### [Source information]
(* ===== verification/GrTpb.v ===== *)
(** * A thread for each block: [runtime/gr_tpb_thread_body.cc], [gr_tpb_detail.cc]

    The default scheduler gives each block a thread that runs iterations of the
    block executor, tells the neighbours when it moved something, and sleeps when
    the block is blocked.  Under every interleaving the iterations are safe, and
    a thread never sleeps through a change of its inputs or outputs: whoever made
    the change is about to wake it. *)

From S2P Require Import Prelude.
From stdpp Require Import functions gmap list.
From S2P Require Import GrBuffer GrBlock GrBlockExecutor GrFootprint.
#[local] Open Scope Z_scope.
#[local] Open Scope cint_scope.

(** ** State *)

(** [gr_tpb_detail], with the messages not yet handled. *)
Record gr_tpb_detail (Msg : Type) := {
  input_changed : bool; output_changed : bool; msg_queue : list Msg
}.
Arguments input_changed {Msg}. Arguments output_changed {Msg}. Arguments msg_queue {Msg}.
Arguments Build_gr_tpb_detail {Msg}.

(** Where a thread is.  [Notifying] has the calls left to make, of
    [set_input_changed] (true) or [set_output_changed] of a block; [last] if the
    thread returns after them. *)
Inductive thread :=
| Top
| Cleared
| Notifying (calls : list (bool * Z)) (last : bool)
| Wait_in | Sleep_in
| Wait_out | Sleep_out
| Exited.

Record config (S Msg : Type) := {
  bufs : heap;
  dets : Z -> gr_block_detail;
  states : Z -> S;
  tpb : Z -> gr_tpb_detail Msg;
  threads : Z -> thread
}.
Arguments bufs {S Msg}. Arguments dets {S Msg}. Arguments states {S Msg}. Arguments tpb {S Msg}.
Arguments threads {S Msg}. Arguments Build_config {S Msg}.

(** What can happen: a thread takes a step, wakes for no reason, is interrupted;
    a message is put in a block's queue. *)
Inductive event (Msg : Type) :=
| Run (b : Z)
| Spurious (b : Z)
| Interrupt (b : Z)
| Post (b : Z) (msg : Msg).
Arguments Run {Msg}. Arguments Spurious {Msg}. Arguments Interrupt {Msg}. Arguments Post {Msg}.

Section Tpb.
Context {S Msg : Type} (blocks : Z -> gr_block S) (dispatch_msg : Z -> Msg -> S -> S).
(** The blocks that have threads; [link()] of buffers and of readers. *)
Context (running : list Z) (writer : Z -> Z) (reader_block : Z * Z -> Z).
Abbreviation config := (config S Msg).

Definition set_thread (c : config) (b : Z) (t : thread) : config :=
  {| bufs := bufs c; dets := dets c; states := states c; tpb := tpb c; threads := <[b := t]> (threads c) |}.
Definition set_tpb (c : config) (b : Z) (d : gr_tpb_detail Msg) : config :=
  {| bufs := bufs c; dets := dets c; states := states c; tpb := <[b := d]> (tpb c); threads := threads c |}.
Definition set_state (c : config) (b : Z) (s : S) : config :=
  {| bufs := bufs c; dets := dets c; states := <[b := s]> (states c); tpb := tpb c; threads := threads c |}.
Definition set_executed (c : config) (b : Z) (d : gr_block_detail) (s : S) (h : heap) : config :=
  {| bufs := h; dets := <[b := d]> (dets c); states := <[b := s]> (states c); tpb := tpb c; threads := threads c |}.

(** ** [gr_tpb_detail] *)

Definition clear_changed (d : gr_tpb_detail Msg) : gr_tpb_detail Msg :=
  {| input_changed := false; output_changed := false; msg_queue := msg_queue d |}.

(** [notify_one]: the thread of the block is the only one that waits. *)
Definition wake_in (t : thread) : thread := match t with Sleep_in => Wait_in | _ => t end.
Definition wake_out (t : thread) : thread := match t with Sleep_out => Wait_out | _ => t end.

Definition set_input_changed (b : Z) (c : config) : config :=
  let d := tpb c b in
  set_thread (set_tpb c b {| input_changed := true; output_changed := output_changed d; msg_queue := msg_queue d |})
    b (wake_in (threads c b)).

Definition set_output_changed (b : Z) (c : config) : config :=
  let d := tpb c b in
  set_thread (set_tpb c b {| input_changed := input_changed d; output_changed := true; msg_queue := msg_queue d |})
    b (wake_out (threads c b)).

...

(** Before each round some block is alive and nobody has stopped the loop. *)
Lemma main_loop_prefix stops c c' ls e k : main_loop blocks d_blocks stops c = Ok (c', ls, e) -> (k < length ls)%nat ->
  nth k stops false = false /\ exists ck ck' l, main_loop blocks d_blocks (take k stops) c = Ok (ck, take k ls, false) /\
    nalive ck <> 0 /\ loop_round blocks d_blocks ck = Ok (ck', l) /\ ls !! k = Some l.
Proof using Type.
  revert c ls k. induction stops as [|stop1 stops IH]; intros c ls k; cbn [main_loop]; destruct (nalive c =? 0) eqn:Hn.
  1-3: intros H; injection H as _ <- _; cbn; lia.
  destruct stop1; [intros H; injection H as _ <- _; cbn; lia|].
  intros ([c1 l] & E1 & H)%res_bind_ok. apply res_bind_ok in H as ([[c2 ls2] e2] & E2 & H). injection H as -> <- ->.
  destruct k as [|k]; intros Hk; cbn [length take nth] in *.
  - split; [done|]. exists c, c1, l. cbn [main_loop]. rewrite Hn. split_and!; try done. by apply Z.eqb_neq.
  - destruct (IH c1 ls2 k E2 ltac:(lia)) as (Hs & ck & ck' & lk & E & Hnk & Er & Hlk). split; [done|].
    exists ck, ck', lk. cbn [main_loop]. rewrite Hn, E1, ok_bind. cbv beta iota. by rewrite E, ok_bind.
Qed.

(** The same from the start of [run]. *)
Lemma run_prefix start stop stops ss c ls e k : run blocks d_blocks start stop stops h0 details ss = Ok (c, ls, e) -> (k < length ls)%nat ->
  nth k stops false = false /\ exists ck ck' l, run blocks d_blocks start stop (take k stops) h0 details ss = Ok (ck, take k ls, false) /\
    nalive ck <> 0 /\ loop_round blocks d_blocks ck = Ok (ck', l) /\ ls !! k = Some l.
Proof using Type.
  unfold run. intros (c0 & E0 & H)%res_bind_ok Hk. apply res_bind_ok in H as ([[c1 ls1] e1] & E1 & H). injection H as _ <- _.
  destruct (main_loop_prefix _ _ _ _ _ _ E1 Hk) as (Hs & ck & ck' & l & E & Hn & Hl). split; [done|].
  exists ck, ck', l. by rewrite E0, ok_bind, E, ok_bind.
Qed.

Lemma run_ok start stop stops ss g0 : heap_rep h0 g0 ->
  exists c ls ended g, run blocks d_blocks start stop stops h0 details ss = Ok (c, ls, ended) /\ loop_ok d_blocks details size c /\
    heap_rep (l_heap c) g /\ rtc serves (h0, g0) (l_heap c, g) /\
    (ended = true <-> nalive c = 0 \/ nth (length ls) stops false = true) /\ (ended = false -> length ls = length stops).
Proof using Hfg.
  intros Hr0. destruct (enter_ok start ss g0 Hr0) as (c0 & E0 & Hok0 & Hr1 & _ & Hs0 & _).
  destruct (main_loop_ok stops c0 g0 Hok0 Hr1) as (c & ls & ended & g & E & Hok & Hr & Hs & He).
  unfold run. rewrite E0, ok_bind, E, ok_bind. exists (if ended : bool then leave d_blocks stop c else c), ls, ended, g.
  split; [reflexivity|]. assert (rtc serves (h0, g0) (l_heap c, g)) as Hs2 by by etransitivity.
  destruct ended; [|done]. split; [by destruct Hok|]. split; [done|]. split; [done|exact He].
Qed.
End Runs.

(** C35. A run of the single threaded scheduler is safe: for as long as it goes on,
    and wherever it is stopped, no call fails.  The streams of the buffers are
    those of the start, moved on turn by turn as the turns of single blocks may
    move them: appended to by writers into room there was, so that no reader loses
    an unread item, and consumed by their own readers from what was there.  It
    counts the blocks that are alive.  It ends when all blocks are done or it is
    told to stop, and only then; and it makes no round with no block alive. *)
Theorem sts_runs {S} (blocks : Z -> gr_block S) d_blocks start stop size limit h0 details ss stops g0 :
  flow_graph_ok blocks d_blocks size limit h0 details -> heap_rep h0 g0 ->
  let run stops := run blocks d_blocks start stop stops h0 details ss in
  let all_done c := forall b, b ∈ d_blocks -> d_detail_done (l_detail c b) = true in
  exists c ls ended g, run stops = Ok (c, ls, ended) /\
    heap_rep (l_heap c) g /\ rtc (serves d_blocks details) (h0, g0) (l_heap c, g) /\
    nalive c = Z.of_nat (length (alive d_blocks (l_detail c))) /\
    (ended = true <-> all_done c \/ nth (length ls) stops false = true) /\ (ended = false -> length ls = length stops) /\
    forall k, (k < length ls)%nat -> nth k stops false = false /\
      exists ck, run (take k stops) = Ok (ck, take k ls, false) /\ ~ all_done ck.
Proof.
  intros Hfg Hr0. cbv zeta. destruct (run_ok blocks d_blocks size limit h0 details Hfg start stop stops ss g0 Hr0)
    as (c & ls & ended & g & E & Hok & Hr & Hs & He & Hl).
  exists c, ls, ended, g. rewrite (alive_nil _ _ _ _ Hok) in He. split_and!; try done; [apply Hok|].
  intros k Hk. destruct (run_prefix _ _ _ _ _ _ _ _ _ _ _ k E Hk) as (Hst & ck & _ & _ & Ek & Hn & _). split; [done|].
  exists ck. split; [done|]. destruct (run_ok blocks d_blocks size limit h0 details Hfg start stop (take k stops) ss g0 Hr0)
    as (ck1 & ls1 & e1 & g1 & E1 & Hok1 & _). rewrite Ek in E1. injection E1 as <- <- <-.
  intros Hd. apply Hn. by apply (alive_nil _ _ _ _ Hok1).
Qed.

### [Required action]
Could you restate word for word the lines above from the one containing "(last : bool)" through the one containing "(** What can", both included, and nothing else?

### [Result of the task]
| Notifying (calls : list (bool * Z)) (last : bool)
| Wait_in | Sleep_in
| Wait_out | Sleep_out
| Exited.

Record config (S Msg : Type) := {
  bufs : heap;
  dets : Z -> gr_block_detail;
  states : Z -> S;
  tpb : Z -> gr_tpb_detail Msg;
  threads : Z -> thread
}.
Arguments bufs {S Msg}. Arguments dets {S Msg}. Arguments states {S Msg}. Arguments tpb {S Msg}.
Arguments threads {S Msg}. Arguments Build_config {S Msg}.

(** What can happen: a thread takes a step, wakes for no reason, is interrupted;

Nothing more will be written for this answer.